NEW YORK – Edmund (Mike) Keeley, renowned scholar, translator and Philhellene, passed away on February 23. He was 94.

Professor Dimitri H. Gondicas, the Stanley J. Seeger ’52 Director of the Seeger Center for Hellenic Studies and Lecturer in the Council of the Humanities and Hellenic Studies at Princeton University shared the sad news via email, noting Keeley’s “immense, diverse, far-reaching and lasting” legacy as “the preeminent scholar and translator of modern Greek poetry of our time.”

According to the Princeton University website, “the road from Edmund Keeley’s birthplace to Damascus to a distinguished academic career at Princeton has been a wandering one; it has taken him to schools in Montreal, Thessaloniki, and Washington, DC before bringing him to Princeton as an undergraduate in 1945. Then he wandered again – into the Navy-before coming back to receive his B.A. in 1949. He departed once more in 1952 for a D.Phil. at Oxford, followed by a year of teaching at Brown University and a Fulbright Lectureship at Thessaloniki University before finally settling at Princeton.”

At Princeton, Professor Keeley taught in the English department, directed the Creative Writing Program, and virtually created the Hellenic Studies Program, while at the same time creating a reputation for himself as a novelist and translator of modern Greek poetry. His fiction won the Rome prize of the American Academy of Arts and Letters and the NEA/PEN Fiction Award, and his translations of Seferis, Cavafy, and Ritsos earned him deserved praise and honors, including the Columbia Translation Center Award, the Landon Award of the Academy of American Poets, and the Premier Prix Europeen de traduction de la Poesie.

In the larger world of American letters, Professor Keeley was an important member of many organizations, including the Modern Greek Studies Association, of which he was its first president, and the Society of America, of which he was vice president. He served on the editorial boards of Byzantine and Modern Greek Studies, Translation Review, and The Journal of Modern Greek Studies. For 15 years, he was active in the PEN American Center and served as its president from 1991 to 1993, championing writers’ rights around the world. He was a fellow of the American Academy of Arts and Science. He retired as the first holder of the Charles Barnwell Straut Class of 1923 Professorship in English.

Gondicas noted that “he was America’s most distinguished cultural ambassador to Greece.”

“Closer to home, Mike was a founder and pillar of Hellenic Studies at Princeton, ever since we launched our journey in 1979,” Gondicas said. “Without Mike, we wouldn’t be where we are today. For all of us in Hellenic Studies who had the privilege to know him, Mike was our teacher, mentor, colleague, comrade in all things Hellenic, fellow traveler all over Greece, and steadfast friend. Until his last hours, Mike kept asking about Hellenic Studies and our plans for the future.”
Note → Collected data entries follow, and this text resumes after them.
(* ===== verification/Handles.v ===== *)
(** * Handles: eventfd, epoll and uring tables

    Models [src/kernel/src/ipc/eventfd.c], [epoll.c] and [uring.c] with their
    headers: three tables of reference-counted kernel objects behind file
    descriptors.  What the three share is the class [RefCounted]: a slot is
    taken with one reference, [ref] adds one, [close] drops one and frees the
    slot with the last; the laws are proved for each table, and the theorem on
    balanced references is proved from the laws alone. *)

From stdpp Require Import gmap.
From S2P Require Import Prelude KUtil.

Abbreviation MAX_EVENTFDS := 16%nat (only parsing).
Abbreviation MAX_EPOLL_INSTANCES := 8%nat (only parsing).
Abbreviation EPOLL_MAX_FDS := 64%nat (only parsing).
Abbreviation MAX_URING_INSTANCES := 4%nat (only parsing).
Abbreviation URING_MAX_ENTRIES := 32 (only parsing).
Abbreviation EFD_SEMAPHORE := 2 (only parsing).
Abbreviation EPOLL_CTL_ADD := 1 (only parsing).
Abbreviation EPOLL_CTL_DEL := 3 (only parsing).
Abbreviation EPOLL_CTL_MOD := 2 (only parsing).
(* ===== verification/UnixSock.v ===== *)
(** * UnixSock: local stream sockets

    Models [src/kernel/src/ipc/unix_sock.c] and [unix_sock.h]: a table of
    sockets with the states free, unbound, bound, listening, connected; a
    receive ring of 4096 bytes per socket; peer pointers between the two ends
    of a connection; and a backlog of unaccepted connections per listener.

    A pointer to a socket is its index in the table, the null pointer [None].
    The blocking loops of send and receive take the list of what other threads
    do to the table during each [sched_yield]. *)

From S2P Require Import Prelude KUtil Ring.

Abbreviation MAX_UNIX_SOCKS := 16%nat (only parsing).
Abbreviation UNIX_SOCK_PATH_MAX := 108%nat (only parsing).
Abbreviation UNIX_SOCK_BACKLOG := 4%nat (only parsing).
Definition UNIX_SOCK_BUF_SZ : nat := Z.to_nat 4096.

(** ** State *)

Inductive usock_state :=
  | USOCK_FREE | USOCK_UNBOUND | USOCK_BOUND | USOCK_LISTENING | USOCK_CONNECTED | USOCK_CLOSED.
#[export] Instance usock_state_eq_dec : EqDecision usock_state.
Proof. solve_decision. Defined.

Record unix_sock := mk_usock {
  us_state : usock_state;
  us_peer_closed : bool;
  us_refs : Z;
  us_path : list Z;
  us_ring : ring Z;                    (* buf, rd_pos, wr_pos, count *)
  us_peer : option nat;
  us_backlog : list (option nat);
  us_backlog_count : Z
}.
#[export] Instance unix_sock_eta : Eta unix_sock := λ s,
  mk_usock (us_state s) (us_peer_closed s) (us_refs s) (us_path s) (us_ring s) (us_peer s)
    (us_backlog s) (us_backlog_count s).
#[export] Instance unix_sock_inhabited : Inhabited unix_sock :=
  populate (mk_usock USOCK_FREE false 0 (replicate UNIX_SOCK_PATH_MAX 0)
    (mk_ring (replicate UNIX_SOCK_BUF_SZ 0) 0 0 0) None (replicate UNIX_SOCK_BACKLOG None) 0).

Abbreviation usock_table := (list unix_sock) (only parsing).

Definition usock_init : list unix_sock := replicate MAX_UNIX_SOCKS inhabitant.

Definition is_state (st : usock_state) (s : unix_sock) : bool := bool_decide (us_state s = st).

(** ** Allocation, binding, listening *)

(** The assignments to a fresh socket. *)
Definition usock_reset (s : unix_sock) : unix_sock :=
  s <| us_state := USOCK_UNBOUND |> <| us_peer_closed := false |> <| us_refs := 1 |>
    <| us_path := <[O := 0]> (us_path s) |> <| us_ring := ring_reset (us_ring s) |>
    <| us_peer := None |> <| us_backlog_count := 0 |>
    <| us_backlog := (λ _, None) <$> us_backlog s |>.

(** The allocation loop, which occurs three times in the code. *)
Definition usock_take (tbl : usock_table) : option (nat * usock_table) :=
  match find_idx (is_state USOCK_FREE) tbl with
  | None => None
  | Some i => Some (i, <[i := usock_reset (tbl !!! i)]> tbl)
  end.

Definition unix_sock_alloc (tbl : usock_table) : Z * usock_table :=
  match usock_take tbl with
  | None => (- ENOMEM, tbl)
  | Some (i, tbl') => (Z.of_nat i, tbl')
  end.

Definition usock_bad (idx : Z) : bool := (idx <? 0) || (Z.of_nat MAX_UNIX_SOCKS <=? idx).

(** A bound or listening socket with this path. *)
Definition path_taken (path : list Z) (s : unix_sock) : bool :=
  (is_state USOCK_BOUND s || is_state USOCK_LISTENING s) && str_eq (us_path s) path.

Definition unix_sock_bind (idx : Z) (path : list Z) (tbl : usock_table) : Z * usock_table :=
  if usock_bad idx then (- EINVAL, tbl)
  else
    let i := Z.to_nat idx in
    let s := tbl !!! i in
    if negb (is_state USOCK_UNBOUND s) then (- EINVAL, tbl)
    else if existsb (λ js : nat * unix_sock, negb (js.1 =? i)%nat && path_taken path js.2) (imap pair tbl)
    then (- EADDRINUSE, tbl)
    else
      (0, <[i := s <| us_path := str_copy (us_path s) path UNIX_SOCK_PATH_MAX |>
                   <| us_state := USOCK_BOUND |>]> tbl).

Definition unix_sock_listen (idx : Z) (tbl : usock_table) : Z * usock_table :=
  if usock_bad idx then (- EINVAL, tbl)
  else
    let i := Z.to_nat idx in
    let s := tbl !!! i in
    if negb (is_state USOCK_BOUND s) then (- EINVAL, tbl)
    else (0, <[i := s <| us_state := USOCK_LISTENING |>]> tbl).

(** ** Connecting *)

(** Link the two fresh sockets as peers: [client->state = ...; server->state =
    ...; client->peer = server; server->peer = client]. *)
Definition usock_link (c v : nat) (tbl : usock_table) : usock_table :=
  alter (λ s, s <| us_state := USOCK_CONNECTED |> <| us_peer := Some c |>) v
    (alter (λ s, s <| us_state := USOCK_CONNECTED |> <| us_peer := Some v |>) c tbl).

(** The first null entry of the backlog takes the server socket. *)
Definition backlog_push (v : nat) (s : unix_sock) : unix_sock :=
  match find_idx (λ o, bool_decide (o = None)) (us_backlog s) with
  | None => s
  | Some k => s <| us_backlog := <[k := Some v]> (us_backlog s) |>
                <| us_backlog_count := us_backlog_count s + 1 |>
  end.
Lemma round_robin_fair_witness : (route_run is_alive is_name 4 is_rr).1 = [0; 1; 0; 1].
Proof.
  rewrite (round_robin_fair is_alive is_name is_rr 4);
    [vm_compute; reflexivity|reflexivity|vm_compute; congruence|cbn; lia|cbn; lia].
Defined.

Lemma health_check_exact_witness :
  infer_table (infer_health_check 3701 is_st).2 !! O = Some (is_svc0 <| sc_healthy := false |>).
Proof.
  pose proof (health_check_exact 3701 is_st O is_svc0 eq_refl) as H.
  destruct (infer_health_check 3701 is_st) as [n st'].
  destruct (H ltac:(cbn; lia) 3601) as [Hi _]; [lia|reflexivity|]. etrans; [exact Hi|reflexivity].
Defined.

Lemma least_loaded_minimal_witness :
  ∃ s, infer_table is_st !! 1%nat = Some s ∧ sc_load s = 2.
Proof.
  destruct (least_loaded_minimal is_alive is_name 1 is_st 1 (infer_route_ns is_alive is_name 1 is_st).2)
    as (s & Hs & _); [cbn; lia|apply is_loads|reflexivity|vm_compute; reflexivity|].
  exists s. split; [exact Hs|]. vm_compute in Hs. injection Hs as <-. reflexivity.
Defined.

(** Of two waiting requests the one queued at tick 40 is woken. *)
Example drain_example :
  infer_queue_check 1 (infer_queue_drain is_name is_queued) = 1 ∧
  infer_queue_check 0 (infer_queue_drain is_name is_queued) = 0.
Proof. by vm_compute. Qed.
Lemma async_s1_cache : ic_repr (as_cache async_s1) [].
Proof. exact (proj1 cache_init_sim). Qed.

(** The delivery of the response [5; 6] to it. *)
Lemma async_delivery_witness :
  let e := as_tbl async_s1 !!! O in
  let '(r, st1) := async_finish 12 async_j1 (IoReceived 2 [5; 6]) async_s1 in
  infer_async_poll 1 1 st1 = 2 ∧ (infer_async_result 1 1 64 st1).1 = (2, [5; 6]) ∧
  infer_async_result 1 2 64 st1 = (-22, [], st1) ∧
  (infer_cache_lookup (as_name e) [7] 1 2 (as_cache st1)).1 = (2, [5; 6]).
Proof.
  pose proof (async_delivery async_s1 async_s1 async_j1 (as_tbl async_s1 !!! O) 12 2 [5; 6] []) as H.
  specialize (H ltac:(by vm_compute) ltac:(by vm_compute) ltac:(by vm_compute) async_s1_wf async_s1_cache
    ltac:(lia) ltac:(by vm_compute)).
  cbv zeta in H |- *. destruct (async_finish 12 async_j1 (IoReceived 2 [5; 6]) async_s1) as [r st1].
  destruct H as (_ & H1 & H2 & H3 & H4). split_and!.
  - exact H1.
  - specialize (H2 64 ltac:(lia)). change (Z.of_nat (job_best async_j1) + 1) with 1 in H2.
    change (as_owner_pid (as_tbl async_s1 !!! O)) with 1 in H2.
    destruct (infer_async_result 1 1 64 st1) as [[c out] st2]. destruct H2 as (-> & -> & _). done.
  - apply (H3 2 64). by vm_compute.
  - exact (H4 ltac:(by vm_compute)).
Defined.
(* ===== verification/BCache.v ===== *)
(** * BCache: the write-back block cache

    Models [src/kernel/src/blk/bcache.c]: [BCACHE_ENTRIES] blocks of
    [BLOCK_SIZE] bytes, found through hash chains threaded through the entries
    ([hash_next]) and replaced in least-recently-used order (the links of
    [Dll]).  Writes stay in the cache until the entry is evicted, invalidated or
    flushed.

    The disk below is the interface [BlkDev]: the multi-sector requests of the
    virtio driver with what the cache relies on.  The abstract cache is the
    plain array of blocks that a reader sees ([bc_view]).

    The walks of the hash chains are loops of the source; they run with fuel
    [BCACHE_ENTRIES] + 1 and are shown to end within it ([hash_find_spec],
    [hash_remove_spec]), since a chain has no repetition. *)

From S2P Require Import Prelude KUtil Dll.

Abbreviation BCACHE_ENTRIES := 256%nat (only parsing).
Abbreviation HASH_BUCKETS := 256%nat (only parsing).
Abbreviation BLOCK_SIZE := 4096%nat (only parsing).
Abbreviation SECTORS_PER_BLOCK := 8 (only parsing).

(** ** The block device *)

(** Requests of [SECTORS_PER_BLOCK] sectors from a sector on.  A read answers
    a code, what it left in the buffer, and the device; a write a code and the
    device.  [blk_block d b] is the contents of block [b].  A request that
    reports success has been carried out; a read that fails may have left
    anything in the buffer; of a write that fails nothing is assumed. *)
Class BlkDev (D : Type) := {
  blk_read_multi : Z → D → Z * list Z * D;
  blk_write_multi : Z → list Z → D → Z * D;
  blk_block : D → Z → list Z;
  blk_block_len d b : length (blk_block d b) = BLOCK_SIZE;
  blk_read_len s d : length (blk_read_multi s d).1.2 = BLOCK_SIZE;
  blk_read_ok b d buf d' : blk_read_multi (b * SECTORS_PER_BLOCK) d = (0, buf, d') → buf = blk_block d b;
  blk_read_same s d b : blk_block (blk_read_multi s d).2 b = blk_block d b;
  blk_write_ok b buf d d' :
    length buf = BLOCK_SIZE → blk_write_multi (b * SECTORS_PER_BLOCK) buf d = (0, d') →
    ∀ b', blk_block d' b' = if decide (b' = b) then buf else blk_block d b'
}.

(** ** State *)

Record bcache_entry := mk_bce {
  be_data : list Z;
  be_tag : Z;
  be_valid : bool;
  be_dirty : bool;
  be_lru_prev : Z;
  be_lru_next : Z;
  be_hash_next : Z
}.
#[export] Instance bcache_entry_eta : Eta bcache_entry := λ e,
  mk_bce (be_data e) (be_tag e) (be_valid e) (be_dirty e) (be_lru_prev e) (be_lru_next e) (be_hash_next e).
#[export] Instance bcache_entry_inhabited : Inhabited bcache_entry :=
  populate (mk_bce (replicate BLOCK_SIZE 0) 0 false false 0 0 0).

#[export] Program Instance bcache_linked :
    Linked bcache_entry (list Z * Z * bool * bool * Z) := {|
  l_prev := be_lru_prev; l_next := be_lru_next;
  set_prev v e := e <| be_lru_prev := v |>; set_next v e := e <| be_lru_next := v |>;
  payload e := (be_data e, be_tag e, be_valid e, be_dirty e, be_hash_next e)
|}.
Solve All Obligations with done.

Record bcache_st := mk_bc {
  bc_dll : dll bcache_entry;        (* cache, lru_head, lru_tail *)
  bc_hash : list Z;                 (* hash_table *)
  bc_hits : Z;
  bc_misses : Z
}.
#[export] Instance bcache_st_eta : Eta bcache_st := λ s,
  mk_bc (bc_dll s) (bc_hash s) (bc_hits s) (bc_misses s).

Abbreviation bc_ent st := (d_ent (bc_dll st)) (only parsing).

(** ** Operations *)

Definition bc_set (i : nat) (e : bcache_entry) (st : bcache_st) : bcache_st :=
  st <| bc_dll := (bc_dll st) <| d_ent := <[i := e]> (bc_ent st) |> |>.

(** [dll_unlink] and [dll_push_head]: promotion to most recently used. *)
Definition bc_promote (i : nat) (st : bcache_st) : bcache_st :=
  st <| bc_dll := dll_push_head i (dll_unlink i (bc_dll st)) |>.

Definition hash_fn (block_no : Z) : nat := Z.to_nat (block_no mod Z.of_nat HASH_BUCKETS).

(** The loop of [hash_find]; [None] if the fuel runs out. *)
Fixpoint hash_find_loop (fuel : nat) (block_no idx : Z) (ent : list bcache_entry) : option Z :=
  match fuel with
  | O => None
  | S fuel' =>
      if 0 <=? idx then
        let e := ent !!! Z.to_nat idx in
        if be_valid e && (be_tag e =? block_no) then Some idx
        else hash_find_loop fuel' block_no (be_hash_next e) ent
      else Some (-1)
  end.
Definition hash_find (block_no : Z) (st : bcache_st) : option Z :=
  hash_find_loop (S BCACHE_ENTRIES) block_no (bc_hash st !!! hash_fn block_no) (bc_ent st).

Definition hash_insert (i : nat) (st : bcache_st) : bcache_st :=
  let e := bc_ent st !!! i in
  let bucket := hash_fn (be_tag e) in
  (bc_set i (e <| be_hash_next := bc_hash st !!! bucket |>) st)
    <| bc_hash := <[bucket := Z.of_nat i]> (bc_hash st) |>.

(** The walk of [hash_remove] to the entry before [idx]. *)
Fixpoint hash_prev_loop (fuel : nat) (idx prev : Z) (ent : list bcache_entry) : option Z :=
  match fuel with
  | O => None
  | S fuel' =>
      if (0 <=? prev) && negb (be_hash_next (ent !!! Z.to_nat prev) =? idx)
      then hash_prev_loop fuel' idx (be_hash_next (ent !!! Z.to_nat prev)) ent
      else Some prev
  end.
(** Taking entry [i] out of the chain of its bucket. *)
Definition hash_unchain (i : nat) (st : bcache_st) : option bcache_st :=
  let e := bc_ent st !!! i in
  let bucket := hash_fn (be_tag e) in
  if bc_hash st !!! bucket =? Z.of_nat i
  then Some (st <| bc_hash := <[bucket := be_hash_next e]> (bc_hash st) |>)
  else
    prev ← hash_prev_loop (S BCACHE_ENTRIES) (Z.of_nat i) (bc_hash st !!! bucket) (bc_ent st);
    Some (if 0 <=? prev
          then bc_set (Z.to_nat prev) ((bc_ent st !!! Z.to_nat prev) <| be_hash_next := be_hash_next e |>) st
          else st).
Definition hash_remove (i : nat) (st : bcache_st) : option bcache_st :=
  st ← hash_unchain i st;
  Some (bc_set i ((bc_ent st !!! i) <| be_hash_next := -1 |>) st).

(** The block-sized copy loops. *)
Definition block_copy (dst src : list Z) : list Z := mem_copy dst src BLOCK_SIZE.

Section bcache.
Context {D : Type} `{!BlkDev D}.
Implicit Types (st : bcache_st) (d : D).

Definition writeback_entry (i : nat) (st : bcache_st) (d : D) : Z * bcache_st * D :=
  let e := bc_ent st !!! i in
  if negb (be_valid e) || negb (be_dirty e) then (0, st, d)
  else
    let '(rc, d) := blk_write_multi (be_tag e * SECTORS_PER_BLOCK) (be_data e) d in
    if negb (rc =? 0) then (-1, st, d)
    else (0, bc_set i (e <| be_dirty := false |>) st, d).

(** What [bcache_read] and [bcache_write] do to the victim before reuse. *)
Definition bc_evict (i : nat) (st : bcache_st) (d : D) : option (bcache_st * D) :=
  let e := bc_ent st !!! i in
  let '(st, d) := if be_valid e && be_dirty e
                  then let '(_, st, d) := writeback_entry i st d in (st, d)
                  else (st, d) in
  if be_valid (bc_ent st !!! i) then st ← hash_remove i st; Some (st, d) else Some (st, d).

(** The code, the bytes given to the caller, the cache and the disk. *)
Definition bcache_read (block_no : Z) (st : bcache_st) (d : D) : option (Z * list Z * bcache_st * D) :=
  idx ← hash_find block_no st;
  if 0 <=? idx then
    let i := Z.to_nat idx in
    let st := bc_promote i (st <| bc_hits := u64 (bc_hits st + 1) |>) in
    Some (0, take BLOCK_SIZE (be_data (bc_ent st !!! i)), st, d)
  else
    let st := st <| bc_misses := u64 (bc_misses st + 1) |> in
    let victim := d_tail (bc_dll st) in
    if victim <? 0 then Some (-1, [], st, d)
    else
      let v := Z.to_nat victim in
      '(st, d) ← bc_evict v st d;
      let '(rc, buf, d) := blk_read_multi (block_no * SECTORS_PER_BLOCK) d in
      let e := bc_ent st !!! v in
      let st := bc_set v (e <| be_data := buf |>) st in
      if negb (rc =? 0) then Some (-1, [], st, d)
      else
        let e := bc_ent st !!! v in
        let st := bc_set v (e <| be_tag := block_no |> <| be_valid := true |> <| be_dirty := false |>) st in
        let st := bc_promote v (hash_insert v st) in
        Some (0, take BLOCK_SIZE (be_data (bc_ent st !!! v)), st, d).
“We are working on an obituary and other arrangements to remember and honor Mike’s life and legacy,” Gondicas noted, adding that Keeley shared with the world his last poem, Daylight, chosen by the Hudson Review for their holiday card 2022: https://bit.ly/3JTX0zH.


by Edmund Keeley


Our plague has various names

None as blunt as the Black Death

Of the Middle Ages yet still as dark

Unless you can somehow believe that light

From a flash of final recognition

Or anticipated otherworldly dawn

Will always arrive before the end

To mute the horror of so much dying

And your own waiting for what might come.

So why wait any longer,

Why not leave it all to Nemesis

And take a long walk outside

In whatever direction holds the prospect

Of your recovering things to remember

From those lighter years in open spaces

That shore beside an endless sea

The white mornings to lie in wonder

After the beautiful dark passages

Of nightlong loving and the dividends

Of having held another beyond

Any belief that it could possibly end.


“In sorrow for our loss, but also in celebration and gratitude for Mike’s life, his friendship and his gifts to our Hellenic Studies community, with kind wishes to all, ζωη σε μας,” concluded Gondicas.